[[ RECORDS FOR THIS TASK, beginning ]]
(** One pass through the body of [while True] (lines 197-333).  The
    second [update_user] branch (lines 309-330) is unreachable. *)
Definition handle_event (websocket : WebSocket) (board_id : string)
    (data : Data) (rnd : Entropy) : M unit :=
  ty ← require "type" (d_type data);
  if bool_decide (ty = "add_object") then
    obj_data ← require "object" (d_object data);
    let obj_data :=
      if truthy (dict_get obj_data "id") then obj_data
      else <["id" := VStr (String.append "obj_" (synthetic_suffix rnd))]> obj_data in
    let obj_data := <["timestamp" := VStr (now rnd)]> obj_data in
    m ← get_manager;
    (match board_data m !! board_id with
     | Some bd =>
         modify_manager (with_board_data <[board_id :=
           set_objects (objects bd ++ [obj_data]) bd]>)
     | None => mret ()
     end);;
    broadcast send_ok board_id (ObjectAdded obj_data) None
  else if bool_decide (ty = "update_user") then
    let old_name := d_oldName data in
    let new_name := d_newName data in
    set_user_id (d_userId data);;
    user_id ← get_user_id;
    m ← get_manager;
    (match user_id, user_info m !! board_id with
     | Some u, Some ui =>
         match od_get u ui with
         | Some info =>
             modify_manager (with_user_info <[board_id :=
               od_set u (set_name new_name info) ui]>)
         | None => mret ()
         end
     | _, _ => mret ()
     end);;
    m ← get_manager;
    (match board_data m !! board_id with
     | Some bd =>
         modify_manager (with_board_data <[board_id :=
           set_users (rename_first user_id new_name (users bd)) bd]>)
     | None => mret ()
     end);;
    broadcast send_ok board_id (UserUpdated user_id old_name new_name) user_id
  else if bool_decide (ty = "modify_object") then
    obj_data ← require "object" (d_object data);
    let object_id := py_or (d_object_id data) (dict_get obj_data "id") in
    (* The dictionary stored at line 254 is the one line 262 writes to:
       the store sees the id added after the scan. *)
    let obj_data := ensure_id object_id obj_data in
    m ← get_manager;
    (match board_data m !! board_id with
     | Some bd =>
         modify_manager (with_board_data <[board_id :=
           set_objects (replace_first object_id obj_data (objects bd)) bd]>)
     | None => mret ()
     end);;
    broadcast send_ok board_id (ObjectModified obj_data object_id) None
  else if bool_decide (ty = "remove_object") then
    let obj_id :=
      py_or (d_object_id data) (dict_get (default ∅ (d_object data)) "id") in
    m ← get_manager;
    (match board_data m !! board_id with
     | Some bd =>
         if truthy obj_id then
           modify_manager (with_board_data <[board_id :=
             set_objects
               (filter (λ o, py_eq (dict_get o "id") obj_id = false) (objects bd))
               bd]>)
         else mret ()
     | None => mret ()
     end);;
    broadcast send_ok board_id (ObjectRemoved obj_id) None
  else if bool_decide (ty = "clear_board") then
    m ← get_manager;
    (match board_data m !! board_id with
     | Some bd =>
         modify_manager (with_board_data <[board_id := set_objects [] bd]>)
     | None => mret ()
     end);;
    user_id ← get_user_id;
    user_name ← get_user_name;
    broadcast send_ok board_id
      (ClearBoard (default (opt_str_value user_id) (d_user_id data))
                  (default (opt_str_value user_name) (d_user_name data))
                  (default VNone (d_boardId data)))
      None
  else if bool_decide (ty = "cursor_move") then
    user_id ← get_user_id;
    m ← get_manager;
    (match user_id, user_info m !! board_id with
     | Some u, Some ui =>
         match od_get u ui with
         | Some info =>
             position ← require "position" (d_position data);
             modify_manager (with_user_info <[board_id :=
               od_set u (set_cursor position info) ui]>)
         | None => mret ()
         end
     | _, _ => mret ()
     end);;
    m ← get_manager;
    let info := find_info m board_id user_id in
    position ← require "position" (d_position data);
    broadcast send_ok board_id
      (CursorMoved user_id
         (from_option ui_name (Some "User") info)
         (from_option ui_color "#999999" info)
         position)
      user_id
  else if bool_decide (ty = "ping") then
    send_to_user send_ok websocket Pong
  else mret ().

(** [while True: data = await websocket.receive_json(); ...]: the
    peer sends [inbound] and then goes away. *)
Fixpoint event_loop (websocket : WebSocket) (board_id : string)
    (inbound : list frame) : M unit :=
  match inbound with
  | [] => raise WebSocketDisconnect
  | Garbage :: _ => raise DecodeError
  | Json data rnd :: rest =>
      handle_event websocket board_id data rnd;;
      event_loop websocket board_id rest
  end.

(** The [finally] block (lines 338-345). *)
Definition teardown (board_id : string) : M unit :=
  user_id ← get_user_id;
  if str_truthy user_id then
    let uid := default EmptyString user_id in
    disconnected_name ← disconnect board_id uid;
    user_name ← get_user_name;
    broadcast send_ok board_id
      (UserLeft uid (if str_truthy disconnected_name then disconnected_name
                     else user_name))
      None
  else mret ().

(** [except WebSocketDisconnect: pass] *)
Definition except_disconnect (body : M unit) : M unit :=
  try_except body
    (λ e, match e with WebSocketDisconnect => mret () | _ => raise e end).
[[ RECORDS FOR THIS TASK, end ]]
→ **REQUIRED ACTION**
Repeating the listing in full, word for word, is the required output.

→ **RESPONSE AREA**
(** One pass through the body of [while True] (lines 197-333).  The
    second [update_user] branch (lines 309-330) is unreachable. *)
Definition handle_event (websocket : WebSocket) (board_id : string)
    (data : Data) (rnd : Entropy) : M unit :=
  ty ← require "type" (d_type data);
  if bool_decide (ty = "add_object") then
    obj_data ← require "object" (d_object data);
    let obj_data :=
      if truthy (dict_get obj_data "id") then obj_data
      else <["id" := VStr (String.append "obj_" (synthetic_suffix rnd))]> obj_data in
    let obj_data := <["timestamp" := VStr (now rnd)]> obj_data in
    m ← get_manager;
    (match board_data m !! board_id with
     | Some bd =>
         modify_manager (with_board_data <[board_id :=
           set_objects (objects bd ++ [obj_data]) bd]>)
     | None => mret ()
     end);;
    broadcast send_ok board_id (ObjectAdded obj_data) None
  else if bool_decide (ty = "update_user") then
    let old_name := d_oldName data in
    let new_name := d_newName data in
    set_user_id (d_userId data);;
    user_id ← get_user_id;
    m ← get_manager;
    (match user_id, user_info m !! board_id with
     | Some u, Some ui =>
         match od_get u ui with
         | Some info =>
             modify_manager (with_user_info <[board_id :=
               od_set u (set_name new_name info) ui]>)
         | None => mret ()
         end
     | _, _ => mret ()
     end);;
    m ← get_manager;
    (match board_data m !! board_id with
     | Some bd =>
         modify_manager (with_board_data <[board_id :=
           set_users (rename_first user_id new_name (users bd)) bd]>)
     | None => mret ()
     end);;
    broadcast send_ok board_id (UserUpdated user_id old_name new_name) user_id
  else if bool_decide (ty = "modify_object") then
    obj_data ← require "object" (d_object data);
    let object_id := py_or (d_object_id data) (dict_get obj_data "id") in
    (* The dictionary stored at line 254 is the one line 262 writes to:
       the store sees the id added after the scan. *)
    let obj_data := ensure_id object_id obj_data in
    m ← get_manager;
    (match board_data m !! board_id with
     | Some bd =>
         modify_manager (with_board_data <[board_id :=
           set_objects (replace_first object_id obj_data (objects bd)) bd]>)
     | None => mret ()
     end);;
    broadcast send_ok board_id (ObjectModified obj_data object_id) None
  else if bool_decide (ty = "remove_object") then
    let obj_id :=
      py_or (d_object_id data) (dict_get (default ∅ (d_object data)) "id") in
    m ← get_manager;
    (match board_data m !! board_id with
     | Some bd =>
         if truthy obj_id then
           modify_manager (with_board_data <[board_id :=
             set_objects
               (filter (λ o, py_eq (dict_get o "id") obj_id = false) (objects bd))
               bd]>)
         else mret ()
     | None => mret ()
     end);;
    broadcast send_ok board_id (ObjectRemoved obj_id) None
  else if bool_decide (ty = "clear_board") then
    m ← get_manager;
    (match board_data m !! board_id with
     | Some bd =>
         modify_manager (with_board_data <[board_id := set_objects [] bd]>)
     | None => mret ()
     end);;
    user_id ← get_user_id;
    user_name ← get_user_name;
    broadcast send_ok board_id
      (ClearBoard (default (opt_str_value user_id) (d_user_id data))
                  (default (opt_str_value user_name) (d_user_name data))
                  (default VNone (d_boardId data)))
      None
  else if bool_decide (ty = "cursor_move") then
    user_id ← get_user_id;
    m ← get_manager;
    (match user_id, user_info m !! board_id with
     | Some u, Some ui =>
         match od_get u ui with
         | Some info =>
             position ← require "position" (d_position data);
             modify_manager (with_user_info <[board_id :=
               od_set u (set_cursor position info) ui]>)
         | None => mret ()
         end
     | _, _ => mret ()
     end);;
    m ← get_manager;
    let info := find_info m board_id user_id in
    position ← require "position" (d_position data);
    broadcast send_ok board_id
      (CursorMoved user_id
         (from_option ui_name (Some "User") info)
         (from_option ui_color "#999999" info)
         position)
      user_id
  else if bool_decide (ty = "ping") then
    send_to_user send_ok websocket Pong
  else mret ().

(** [while True: data = await websocket.receive_json(); ...]: the
    peer sends [inbound] and then goes away. *)
Fixpoint event_loop (websocket : WebSocket) (board_id : string)
    (inbound : list frame) : M unit :=
  match inbound with
  | [] => raise WebSocketDisconnect
  | Garbage :: _ => raise DecodeError
  | Json data rnd :: rest =>
      handle_event websocket board_id data rnd;;
      event_loop websocket board_id rest
  end.

(** The [finally] block (lines 338-345). *)
Definition teardown (board_id : string) : M unit :=
  user_id ← get_user_id;
  if str_truthy user_id then
    let uid := default EmptyString user_id in
    disconnected_name ← disconnect board_id uid;
    user_name ← get_user_name;
    broadcast send_ok board_id
      (UserLeft uid (if str_truthy disconnected_name then disconnected_name
                     else user_name))
      None
  else mret ().

(** [except WebSocketDisconnect: pass] *)
Definition except_disconnect (body : M unit) : M unit :=
  try_except body
    (λ e, match e with WebSocketDisconnect => mret () | _ => raise e end).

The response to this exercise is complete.